La madre se fue transpuesta a casa y dejó al pollo en el gallinero, las gallinas lo miraron
con clara repugnancia y siguieron a lo suyo.
Al día siguiente la vecina le llevó un cartucho de dinamita que echaron al gallinero. El
gallo reaccionó tal y como había dicho.
Un día más tarde, tal y como dijo, el gallo había puesto un huevo de oro.
Después de aquello quedaron en repartirse las ganancias al 70 / 30 por ciento. Era lo
justo, quién tiene el gallo tiene el poder.
Y así las dos familias se fueron enriqueciendo.
Comenzaron a montar establos, piscinas, poner iluminación, sobornar a los concejales
para que la carretera pasara cerca, y hasta les hicieron un acceso para ellos solos.
La vida les sonreía.

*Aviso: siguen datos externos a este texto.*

(** Equal commitments are equal sources. *)
Lemma source_commitment_inj s1 s2 : source_wf s1 → source_wf s2 →
  collision_free (source_preimages s1 ++ source_preimages s2) →
  source_commitment_bytes s1 = source_commitment_bytes s2 → s1 = s2.
Proof.
  intros Hw1 Hw2 Hcf Heq.
  assert (∀ x y, x ∈ source_preimages s1 → y ∈ source_preimages s2 → sha256 x = sha256 y → x = y) as Hsha.
  { intros x y Hx Hy. apply Hcf; apply elem_of_app; [by left|by right]. }
  destruct s1 as [|g1|g1|p1 g1|d1], s2 as [|g2|g2|p2 g2|d2];
    cbn [source_commitment_bytes source_wf source_preimages] in *; try done;
    apply cons_eq in Heq as [Htag Heq]; try discriminate Htag.
  - f_equal. apply generated_fields_inj; [done..|]. apply Hsha; [by left..|]. exact Heq.
  - f_equal. apply sealed_fields_inj; [done..|]. apply Hsha; [by left..|]. exact Heq.
  - destruct Hw1 as [Hp1 Hw1], Hw2 as [Hp2 Hw2].
    apply app_inj_1 in Heq as [Hp Heq]; [|by rewrite !length_le_bytes].
    apply le_bytes4_inj in Hp as ->; [|done..]. f_equal.
    apply generated_fields_inj; [done..|]. apply Hsha; [by left..|]. exact Heq.
  - f_equal. apply derived_fields_inj; [done..|]. apply Hsha; [by left..|].
    unfold derivation_commitment_tag in Heq. unfold derived_fields.
    by destruct (prefix_commitment_fields d1) as [[]], (prefix_commitment_fields d2) as [[]].
Qed.

(** The preimages a manifest id hangs on. *)
Definition id_preimages (m : ContentManifest) : list bytes :=
  encode_fields [bstr "BDLM_MANIFEST_V4"; manifest_preimage (shards m) (erasure m) (encryption m)
    (Manifest.content_size m) (total_size m) (source m) (edition m) (dictionary_id m)]
  :: source_preimages (source m).
(** What a call to [add_transaction] leaves behind. *)
Lemma add_transaction_spec p t now r p' : index_ok p → within_bounds p → config_ok (config p) →
  add_transaction p t now = (r, p') →
  index_ok p' ∧ within_bounds p' ∧ config p' = config p ∧
  ∃ victims, (∀ h, h ∈ victims → evictable p t h) ∧
  match r with
  | Ok _ => admissible p t = Ok () ∧ ∀ h, transactions p' !! h =
      if decide (h = tx_hash t) then Some (mkPendingTx t now (charged_bytes t))
      else if decide (h ∈ victims ∨ slot_of p t = Some h) then None else transactions p !! h
  | Err e => p' = remove_all p victims ∧
      (victims = [] ∨ e = PoolBytesFull ∧ max_size (config p) ≤ Z.of_nat (size (transactions p)))
  end.
Proof.
  intros Hok Hb Hc. rewrite add_transaction_eq.
  destruct (admissible p t) as [[]|e] eqn:Hadm.
  2:{ intros [= <- <-]. split_and!; try done. exists []. split; [by intros h []%not_elem_of_nil|auto]. }
  destruct (make_room p t) as [room p1] eqn:Hroom.
  pose proof (make_room_spec p t room p1 Hok Hb Hroom) as Hr. destruct room; simpl.
  2:{ subst p1. intros [= <- <-]. split_and!; try done. exists [].
      split; [by intros h []%not_elem_of_nil|auto]. }
  destruct Hr as (v1&Hv1&Hp1&Hsize1&Hfull).
  pose proof (remove_all_shrinks p v1 Hok Hb) as Hsh1. rewrite <- Hp1 in Hsh1.
  destruct (make_bytes (slot_of p t) p1 t) as [fits p2] eqn:Hbytes.
  pose proof (make_bytes_spec (slot_of p t) p1 t fits p2 (sh_index _ _ Hsh1) (sh_bounds _ _ Hsh1)
    ltac:(by rewrite (sh_config _ _ Hsh1)) Hbytes) as Hf. destruct fits; simpl.
  2:{ subst p2. intros [= <- <-]. split_and!; try by destruct Hsh1. exists v1.
      split_and!; [done..|]. destruct Hfull; auto. }
  destruct Hf as (v2&Hv2&Hp2&Hfit).
  assert (∀ h, h ∈ v1 ++ v2 → evictable p t h) as Hv.
  { intros h [Hh|Hh]%elem_of_app; [by apply Hv1|]. eapply evictable_sub; [done|by apply Hv2]. }
  assert (p2 = remove_all p (v1 ++ v2)) as Hp2' by (by rewrite remove_all_app, <- Hp1).
  pose proof (remove_all_shrinks p1 v2 (sh_index _ _ Hsh1) (sh_bounds _ _ Hsh1)) as Hsh2.
  rewrite <- Hp2 in Hsh2.
  destruct (admit_room p t (v1 ++ v2) p2 Hok Hb Hadm Hv Hp2') as (Hsh3&Hfresh&Hsz&Hld).
  { intros Hs. specialize (Hsize1 Hs). pose proof (sh_size _ _ Hsh2). lia. }
  set (p3 := match slot_of p t with Some h => (remove_transaction p2 h).2 | None => p2 end) in *.
  intros [= <- <-].
  assert (resident_bytes p3 + charged_bytes t ≤ max_pool_bytes (config p)) as Hb3.
  { rewrite (sh_config _ _ Hsh1) in Hfit.
    apply (replacement_bytes p p1 p2 t v1 v2); try done. apply Hsh2. }
  pose proof (charged_bytes_range t). destruct Hc as [Hc0 Hc].
  split_and!.
  - apply insert_index_ok; [apply Hsh3|done|]. unfold u64_max. lia.
  - apply insert_bounds; [apply Hsh3|rewrite (sh_config _ _ Hsh3)..]; done.
  - apply (sh_config _ _ Hsh3).
  - exists (v1 ++ v2). split_and!; [done|done|]. intros h. simpl. case_decide as Hh.
    + subst h. apply lookup_insert_eq.
    + rewrite lookup_insert_ne by done. unfold p3.
      destruct (slot_of p t) as [h0|] eqn:Hs.
      * rewrite remove_transactions, Hp2'. destruct (decide (h = h0)) as [->|Hne].
        -- rewrite lookup_delete_eq, decide_True by auto. done.
        -- rewrite lookup_delete_ne, remove_all_lookup by done.
           repeat case_decide; naive_solver.
      * rewrite Hp2', remove_all_lookup. repeat case_decide; naive_solver.
Qed.

(** ** Reading in fee order *)

(** Higher fee first, then smaller hash. *)
Definition block_before t u : Prop :=
  tx_fee u < tx_fee t ∨ (tx_fee t = tx_fee u ∧ key_le (tx_hash t) (tx_hash u) ∧ tx_hash t ≠ tx_hash u).

Definition pool_tx p h : list T :=
  match transactions p !! h with Some pending => [tx pending] | None => [] end.

(** The pooled transactions, in no particular order. *)
Definition pooled p : list T := (λ e : bytes * PendingTx T, tx e.2) <$> map_to_list (transactions p).

Definition fee_hashes (levels : list (Z * gset bytes)) : list bytes :=
  reverse levels ≫= λ e, btree_set e.2.

Lemma fee_hashes_cons e levels : fee_hashes (e :: levels) = fee_hashes levels ++ btree_set e.2.
Proof. unfold fee_hashes. rewrite reverse_cons, bind_app. simpl. by rewrite app_nil_r. Qed.

Lemma fee_order_hashes p : fee_order p = fee_hashes (btree_list (by_fee p)) ≫= pool_tx p.
Proof.
  unfold fee_order, fee_hashes. induction (reverse (btree_list (by_fee p))) as [|[f s] l IH]; [done|].
  rewrite !bind_cons, bind_app, IH. done.
Qed.

Lemma elem_of_fee_hashes levels h : h ∈ fee_hashes levels ↔ ∃ f s, (f, s) ∈ levels ∧ h ∈ s.
Proof.
  unfold fee_hashes. rewrite list_elem_of_bind. split.
  - intros ([f s]&Hh&Hin). exists f, s. rewrite elem_of_reverse in Hin.
    by rewrite elem_of_btree_set in Hh.
  - intros (f&s&Hin&Hh). exists (f, s). by rewrite elem_of_btree_set, elem_of_reverse.
Qed.

Lemma elem_of_pool_hashes p h : index_ok p →
  h ∈ fee_hashes (btree_list (by_fee p)) ↔ is_Some (transactions p !! h).
Proof.
  intros Hok. rewrite elem_of_fee_hashes. split.
  - intros (f&s&Hf%elem_of_btree_list&Hh).
    assert (h ∈ at_fee (by_fee p) f) as Hat by (unfold at_fee; by rewrite Hf).
    apply (ok_fee p Hok) in Hat as (e&He&_). eauto.
  - intros [e He].
    assert (h ∈ at_fee (by_fee p) (tx_fee (tx e))) as Hat by (apply (ok_fee p Hok); eauto).
    unfold at_fee in Hat. destruct (by_fee p !! tx_fee (tx e)) as [s|] eqn:Hs; [|set_solver].
    exists (tx_fee (tx e)), s. by rewrite elem_of_btree_list.
Qed.
Lemma add_precommit_ok a v : agg_ok a → stakes_ok (validators (validator_snapshot a)) →
  agg_ok (add_precommit a v).2 ∧ same_target a (add_precommit a v).2.
Proof.
  intros Hok Hst. unfold add_precommit.
  destruct (Z.eqb_spec (pc_epoch v) (epoch a)) as [He|]; [|done]. simpl.
  destruct (Z.eqb_spec (pc_checkpoint_height v) (checkpoint_height a)) as [Hh|]; [|done]. simpl.
  destruct (prevote_quorum_reached a) eqn:Hprev; [|done]. simpl.
  destruct (find_validator _ _) as [entry|] eqn:Hf; [|done]. simpl.
  destruct (verify_bls_sig _ _ _) as [[]|] eqn:Hv; [|done].
  assert (signed_by (validator_snapshot a) (pc_voter_id v)
    (precommit_message a (pc_checkpoint_hash v)) (pc_sig_bls v)) as Hsig.
  { exists entry. split; [done|]. unfold precommit_message, precommit_signing_message in *.
    by rewrite <- He, <- Hh. }
  destruct (detect_precommit_ok a v Hok Hsig) as (Hok1&(Ht1&Ht2&Ht3&Ht4)&Hpc&Hpq).
  set (a1 := detect_precommit_equivocation a v) in *.
  case_bool_decide as Hx; [done|]. case_bool_decide as Hdup; [done|]. simpl.
  split; [|done]. apply eq_None_not_Some in Hdup.
  destruct Hok1 as [Hpv1 Hpc1 Hspv Hspc Hdet Hflag Huniq Hq1 Hq2 Hr].
  split; simpl; try done.
  - intros voter v' [[<- <-]|[_ Hl]]%lookup_insert_Some; [|by apply Hpc1].
    unfold precommit_message, signed_by in *. simpl in *. rewrite Ht1, Ht2, Ht4, <- Hx. done.
  - intros [Hq|Hq]%orb_true_iff; [|done].
    apply has_quorum_insert; [by rewrite Ht4|done|by apply Hq2].
  - right. by rewrite Hpq.
Qed.

Lemma take_ok a : agg_ok a →
  agg_ok (take_detected_equivocations a).2 ∧ same_target a (take_detected_equivocations a).2.
Proof.
  intros [Hpv Hpc Hspv Hspc Hdet Hflag Huniq Hq1 Hq2 Hr]. split; [|done].
  split; simpl;
    [done|done|done|done|constructor|by intros r []%not_elem_of_nil|constructor|done|done|done].
Qed.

El pollo comía dinamita, crecía y ponía huevos y más huevos de oro.
Cuando el pollo ya era tan grande como un cerdo se corrió la voz de cual era el origen de
toda aquella riqueza y el ayuntamiento declaró que era ilegal robar dinamita pero no
pusieron la cosa en manos de la policía, no. Lo que hicieron fue quedarse con una
participación en el negocio. La familia poseedora tenía derecho a un 50% de beneficios,
la que proporcionaba la dinamita un 20%, y el permiso del ayuntamiento para comprar la
dinamita un 40%.
El gallo era tan grande que ponía huevos como de avestruz así que nadie salía realmente
perdiendo.
Y todos las familias, el ayuntamiento y el pueblo entero vivían felices mientras el gallo
consumía cantidades ingentes de dinamita y crecía hasta tener el tamaño de una vaca.
Cuando el ave ya era tan grande como un tractor el caso llamó la atención de los expertos
que pusieron la voz en el cielo. El gallo iba a explotar, su cuerpo había asimilado la
dinamita tan bien que había concentrado el explosivo en su tejido muscular y adiposo.

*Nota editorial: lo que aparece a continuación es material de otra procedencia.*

Lemma novo_emprestimo_campos idLivro idAluno d1 d2 :
  tem_campos (tail campos_emprestimo) (Script.novo_emprestimo idLivro idAluno d1 d2).
Proof.
  intros c Hc. cbn in Hc.
  repeat (apply elem_of_cons in Hc as [->|Hc]; [vm_compute; eauto|]).
  by apply elem_of_nil in Hc.
Qed.

Lemma delete_db_ok tb db k :
  tb = tb_livros ∨ tb = tb_alunos → db_ok db → db_ok (DB.delete tb db k).
Proof.
  intros Htb ((Hl & Ha & He) & Cl & Ca & Ce).
  destruct Htb as [->| ->]; unfold DB.delete; split; tres_stores; try done.
  - by apply delete_ok.
  - intros k' r Hr. simpl in Hr. apply lookup_delete_Some in Hr as [_ ?]. by eapply Cl.
  - by apply delete_ok.
  - intros k' r Hr. simpl in Hr. apply lookup_delete_Some in Hr as [_ ?]. by eapply Ca.
Qed.

Lemma executar_ok db a db' : db_ok db → executar db a = Some db' → db_ok db'.
Proof.
  intros Hok. destruct a; cbn [executar].
  - destruct (Script.handleSalvarLivro db f) as [[av db1]|] eqn:Hs; [|done].
    intros [= <-]. by eapply handleSalvarLivro_ok.
  - intros [= <-]. apply (delete_db_ok tb_livros); auto.
  - intros [= <-]. by apply handleSalvarAluno_ok.
  - intros [= <-]. apply (delete_db_ok tb_alunos); auto.
  - unfold Script.handleRegistrarEmprestimo.
    destruct (DB.registrarEmprestimo _ _) as [[p db1]|] eqn:Hr; [|done].
    intros [= <-]. eapply registrarEmprestimo_ok; [done| |exact Hr].
    apply novo_emprestimo_campos.
  - unfold Script.registrarDevolucao.
    destruct (DB.registrarDevolucao _ _ _) as [[p db1]|] eqn:Hr; [|done].
    intros [= <-]. by eapply registrarDevolucao_ok.
  - intros [= <-]. by apply handleImportarDados_ok.
Qed.

Lemma alcancavel_db_ok db : alcancavel db → db_ok db.
Proof. induction 1; [apply initDB_ok|by eapply executar_ok]. Qed.

End db_ok_props.

Lemma alcancavel_executar_todos acoes db db' :
  alcancavel db → executar_todos db acoes = Some db' → alcancavel db'.
Proof.
  revert db. induction acoes as [|a acoes IH]; intros db Hdb; simpl.
  - by intros [= <-].
  - destruct (executar db a) as [db1|] eqn:Ha; [|done].
    apply IH. by eapply alc_passo.
Qed.

Lemma db_emprestado_alcancavel : alcancavel Exemplo.db_emprestado.
Proof.
  apply (alcancavel_executar_todos Exemplo.acoes_emprestado initDB); [apply alc_inicio|].
  vm_compute. reflexivity.
Qed.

Nadie sabía exactamente cuan concentrado podía estar el explosivo porque los científicos
no se atrevían a acercarse al animal para hacerle una biopsia. Estos advirtieron del
peligro. Había que llevarlo a un sitio seguro, a campo abierto, a algún sitio donde no
hubiera edificaciones cerca y sacrificarlo.
Pero nadie era capaz de renunciar a las riquezas que daba el gallo. Haciendo oidos sordos
de lo que decían los expertos siguieron suministrando dinamita al pollo.

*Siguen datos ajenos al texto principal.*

(** * Bitbucket operator scripts: a shallow embedding and its properties

    The four scripts of the repository ([bitbucket_cloud_audit.py],
    [bitbucket_code_search_replace.py], [bitbucket_repo_info.py] and
    [create_bitbucket_project.py]) are embedded as functions in a small
    state-and-exception monad.  The state is the text written to standard
    output together with the chronological trace of the effects the script
    performed (HTTP requests, git commands, file writes, prompts).
    Everything the scripts obtain from outside (HTTP responses, git
    outcomes, the working tree, the random source) is an explicit
    environment argument. *)

From Stdlib Require Import List String Ascii ZArith Lia Bool Arith.
From Stdlib.Strings Require Import Byte.
From Stdlib Require Import DecimalString DecimalZ Permutation.
Import ListNotations.
Set Warnings "-register-all,-automation".
Local Open Scope string_scope.
Local Open Scope list_scope.

Infix "+++" := String.append (right associativity, at level 60).

(** ** Python values and exceptions *)

(** Parsed JSON, as [response.json()] delivers it: [None], [bool], [int],
    [str], [list] and [dict] (a [dict] keeps its insertion order; numbers
    are the integral ones). *)
Inductive json : Type :=
| JNull
| JBool (b : bool)
| JNum (n : Z)
| JStr (s : string)
| JArr (items : list json)
| JObj (fields : list (string * json)).

Definition bytes := list byte.

(** The exceptions the scripts can meet.  [KeyError] carries the missing
    string key, [KeyErrorInt] a missing integer key. *)
Inductive exn : Type :=
| KeyError (key : string)
| KeyErrorInt (key : Z)
| IndexError
| TypeError
| AttributeError
| JSONDecodeError
| RequestException (msg : string)
| GitCommandError (msg : string)
| OSError (msg : string)
| Exception (msg : string).

Definition str_int (n : Z) : string := NilZero.string_of_int (Z.to_int n).

(** [str(e)]; for the built-in errors that carry no text in this model the
    message is abbreviated. *)
Definition exn_str (e : exn) : string :=
  match e with
  | KeyError k => "'" +++ k +++ "'"
  | KeyErrorInt k => str_int k
  | IndexError => "list index out of range"
  | TypeError => "TypeError"
  | AttributeError => "AttributeError"
  | JSONDecodeError => "Expecting value: line 1 column 1 (char 0)"
  | RequestException m | GitCommandError m | OSError m | Exception m => m
  end.

Inductive method : Type := GET | POST | PUT.

(** The arguments of [requests.request] that the scripts vary: method, URL,
    basic-auth pair, query parameters and JSON (or form) payload. *)
Record request : Type := mkRequest {
  meth : method;
  url : string;
  auth : option (string * string);
  params : list (string * string);
  payload : option json
}.

(** What [requests] hands back: the status, the raw body, and the body
    parsed as JSON ([None] when the body is not JSON, in which case
    [response.json()] raises). *)
Record response : Type := mkResponse {
  status_code : Z;
  text : string;
  json_body : option json
}.

(** The effects a script performs on the outside world, in the order it
    performs them. *)
Inductive event : Type :=
| Http (rq : request)
| GitClone (repo_url local_path : string)
| GitOpen (local_path : string)
| GitCreateHead (local_path branch : string)
| GitSetHead (local_path branch : string)
| GitAdd (local_path : string)
| GitCommit (local_path message : string)
| GitPush (local_path branch : string)
| FileRead (path : string)
| FileWrite (path : string) (content : bytes)
| Rmdir (path : string)
| Sleep (seconds : Z)
| Input (prompt : string).

(** The remote platform: given what happened so far, a request either fails
    in transport or is answered. *)
Definition server := list event -> request -> exn + response.

(** ** The monad of script runs *)

Inductive outcome (A : Type) : Type :=
| Ok (a : A)
| Raise (e : exn)
| OutOfFuel.
Arguments Ok {A} a.
Arguments Raise {A} e.
Arguments OutOfFuel {A}.

Record log : Type := mkLog { stdout : list string; trace : list event }.

Definition empty_log : log := mkLog [] [].

Definition M (A : Type) : Type := log -> outcome A * log.

Definition ret {A} (a : A) : M A := fun l => (Ok a, l).

Definition raise {A} (e : exn) : M A := fun l => (Raise e, l).

Definition out_of_fuel {A} : M A := fun l => (OutOfFuel, l).

Definition bind {A B} (m : M A) (k : A -> M B) : M B :=
  fun l =>
    match m l with
    | (Ok a, l') => k a l'
    | (Raise e, l') => (Raise e, l')
    | (OutOfFuel, l') => (OutOfFuel, l')
    end.

Notation "x <- m ;; k" := (bind m (fun x => k))
  (at level 61, m at next level, right associativity).
Notation "m ;;; k" := (bind m (fun _ => k))
  (at level 61, right associativity).

(** [try: m except <filter> as e: handler e]; an exception the filter
    rejects propagates untouched. *)
Definition try_except {A} (m : M A) (catches : exn -> bool) (handler : exn -> M A) : M A :=
  fun l =>
    match m l with
    | (Raise e, l') => if catches e then handler e l' else (Raise e, l')
    | r => r
    end.

Definition nl : string := String "010" EmptyString.

(** [sys.stdout.write(s)], also [print(s, end = '')] *)
Definition write_out (s : string) : M unit :=
  fun l => (Ok tt, mkLog (stdout l ++ [s]) (trace l)).

(** [print(s)] *)
Definition print (s : string) : M unit := write_out (s +++ nl).

(** A [for] loop whose body updates the local variables [s]. *)
Fixpoint for_each {A S} (xs : list A) (body : A -> S -> M S) (s : S) : M S :=
  match xs with
  | [] => ret s
  | x :: xs' => s' <- body x s ;; for_each xs' body s'
  end.

(** ** Python operations on parsed JSON *)

Fixpoint assoc {A} (k : string) (kvs : list (string * A)) : option A :=
  match kvs with
  | [] => None
  | (k', v) :: kvs' => if String.eqb k k' then Some v else assoc k kvs'
  end.

Fixpoint chars (s : string) : list json :=
  match s with
  | EmptyString => []
  | String c s' => JStr (String c EmptyString) :: chars s'
  end.

(** [if v:] *)
Definition truthy (v : json) : bool :=
  match v with
  | JNull => false
  | JBool b => b
  | JNum n => negb (n =? 0)%Z
  | JStr s => negb (String.eqb s "")
  | JArr l => match l with [] => false | _ => true end
  | JObj l => match l with [] => false | _ => true end
  end.

(** [v[k]] for a string key *)
Definition subscript (v : json) (k : string) : M json :=
  match v with
  | JObj kvs => match assoc k kvs with Some x => ret x | None => raise (KeyError k) end
  | _ => raise TypeError
  end.

(** [v[i]] for a non-negative integer index *)
Definition subscript_int (v : json) (i : nat) : M json :=
  match v with
  | JArr l => match nth_error l i with Some x => ret x | None => raise IndexError end
  | JStr s => match nth_error (chars s) i with Some x => ret x | None => raise IndexError end
  | JObj _ => raise (KeyErrorInt (Z.of_nat i))
  | _ => raise TypeError
  end.

(** [v.get(k)] and [v.get(k, default)] *)
Definition py_get (v : json) (k : string) (default : json) : M json :=
  match v with
  | JObj kvs => ret (match assoc k kvs with Some x => x | None => default end)
  | _ => raise AttributeError
  end.

(** [for x in v]: the sequence a [for] loop walks. *)
Definition py_iter (v : json) : M (list json) :=
  match v with
  | JArr l => ret l
  | JObj kvs => ret (map (fun kv => JStr (fst kv)) kvs)
  | JStr s => ret (chars s)
  | _ => raise TypeError
  end.

Definition response_json (r : response) : M json :=
  match json_body r with
  | Some j => ret j
  | None => raise JSONDecodeError
  end.

Definition http (srv : server) (rq : request) : M response :=
  fun l =>
    let l' := mkLog (stdout l) (trace l ++ [Http rq]) in
    match srv (trace l) rq with
    | inl e => (Raise e, l')
    | inr r => (Ok r, l')
    end.

(** [str(v)], as an f-string renders a value; the text of a list or dict
    is left to [container_str]. *)
Definition py_str (container_str : json -> string) (v : json) : string :=
  match v with
  | JNull => "None"
  | JBool true => "True"
  | JBool false => "False"
  | JNum n => str_int n
  | JStr s => s
  | _ => container_str v
  end.

Record BitbucketAuthentication : Type := mkCredentials {
  username : string;
  password : string
}.

Definition basic (credentials : BitbucketAuthentication) : option (string * string) :=
  Some (username credentials, password credentials).

(** ** bitbucket_cloud_audit.py *)

Module Audit.
Section Audit.
(** The module globals the collectors read. *)
Variables (bitbucket_url workspace : string).
Variable srv : server.
(** [str(v)] of a list or dict inside an f-string; its text is left open. *)
Variable container_str : json -> string.

Definition print_status (message : string) : M unit := write_out message.

Definition api_get_request (credentials : BitbucketAuthentication) (endpoint : json) : M json :=
  response <- http srv (mkRequest GET (py_str container_str endpoint) (basic credentials) [] None) ;;
  if (status_code response =? 200)%Z then response_json response
  else
    let error_message := "Failed to retrieve data. Status code: " +++ str_int (status_code response) in
    raise (Exception error_message).

(** The inner loop shared by both collectors:
    [for group in groups['values']: groups_info.append(...)]. *)
Definition groups_info_of (groups : json) : M (list json) :=
  values <- subscript groups "values" ;;
  items <- py_iter values ;;
  for_each items (fun group groups_info =>
    g <- subscript group "group" ;;
    slug <- subscript g "slug" ;;
    permission <- subscript group "permission" ;;
    ret (groups_info ++ [JObj [("slug", slug); ("permission", permission)]])) [].

Definition repository_groups_endpoint (repo_slug : json) : json :=
  JStr (bitbucket_url +++ "/2.0/repositories/" +++ workspace +++ "/" +++ py_str container_str repo_slug
          +++ "/permissions-config/groups").

(** The body of the [for repository in ...] loop. *)
Definition repository_body (credentials : BitbucketAuthentication)
    (repository : json) (repositories : list json) : M (list json) :=
  slug <- subscript repository "slug" ;;
  description <- subscript repository "description" ;;
  mainbranch <- subscript repository "mainbranch" ;;
  main_branchname <- subscript mainbranch "name" ;;
  is_private <- subscript repository "is_private" ;;
  project <- subscript repository "project" ;;
  project_key <- subscript project "key" ;;
  repo_slug <- subscript repository "slug" ;;
  groups <- api_get_request credentials (repository_groups_endpoint repo_slug) ;;
  groups_info <- groups_info_of groups ;;
  let repository_info :=
    JObj [("slug", slug); ("description", description);
          ("main_branchname", main_branchname); ("is_private", is_private);
          ("project_key", project_key); ("groups", JArr groups_info)] in
  ret (repositories ++ [repository_info]).

(** [while repositories_endpoint: ...]; one unit of fuel per iteration. *)
Fixpoint repositories_loop (fuel : nat) (credentials : BitbucketAuthentication)
    (repositories_endpoint : json) (repositories : list json) : M (list json) :=
  if truthy repositories_endpoint then
    match fuel with
    | O => out_of_fuel
    | S fuel' =>
        repository_list <- api_get_request credentials repositories_endpoint ;;
        values <- subscript repository_list "values" ;;
        items <- py_iter values ;;
        repositories' <- for_each items (repository_body credentials) repositories ;;
        (* Check if there is a next page *)
        next <- py_get repository_list "next" JNull ;;
        repositories_loop fuel' credentials next repositories'
    end
  else ret repositories.

Definition repositories_endpoint0 : json :=
  JStr (bitbucket_url +++ "/2.0/repositories/" +++ workspace +++ "?pagelen=100").

Definition get_repositories (fuel : nat) (credentials : BitbucketAuthentication) : M (list json) :=
  print_status "Auditing repositories: " ;;;
  repositories <- repositories_loop fuel credentials repositories_endpoint0 [] ;;
  print_status ("Successful" +++ nl) ;;;
  ret repositories.

Definition project_groups_endpoint (project_key : json) : json :=
  JStr (bitbucket_url +++ "/2.0/workspaces/" +++ workspace +++ "/projects/" +++ py_str container_str project_key
          +++ "/permissions-config/groups?pagelen=100").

El bicho seguía creciendo, llegó a ser tan grande como un elefante y ponía huevos como
Twingos pero un día comenzó a hacer ruidos raros. Eructaba, se revolvía, movía sus alas
como si quisiera echarse a volar y lo que era peor, comenzó a subirle la temperatura. No
hacía falta ponerle un termómetro para darse cuenta, irradiaba un calor intensísimo. Era
el fin, sin duda.
Las dos familias salieron de allí a toda leche. Se pararon en el pueblo el tiempo justo para
avisar en el ayuntamiento de lo que pasaba. Se puso en marcha un dispositivo para
evacuar al pueblo y dos días después el ave explotó.
La deflagración fue de tal magnitud que arrasó el pueblo entero. Ni la iglesia nueva, ni su
flamante polideportivo ni las fabulosas carreteras comarcales con tres carriles para cada
sentido sobrevivieron a aquello, quedó tan sólo un enorme cráter.
Toda la riqueza creada por el gallo de los huevos de oro quedó reducida a polvo.
Los habitantes del pueblo tuvieron que ser relocalizados en hoteles y casas de huéspedes
hasta que con dinero público al que se llamó “de rescate” se les construyó un pueblo
nuevo. Costó tanto que la provincia entera sufrió una profunda crisis que obligó la
comunidad autónoma a rescatar su economía pero no terminaban ahí los problemas
porque las otras provincias de aquella comunidad quedaron maltrechas tras el aporte
económico y alguna más corría peligro de necesitar un rescate.
Finalmente, en la búsqueda de culpables se decidió que las dos familias que lo
comenzaron todo debían llevar la carga de la infamia. La familia que vendía la dinamita,
en rueda de prensa dijo que el pollo no era de ellos y que ellos les suplicaron a los dueños
que lo sacrificaran y la madre enclencle se lamentó por no haber parido un niño que fuera
tonto siempre, hasta para ir a comprar un gallo.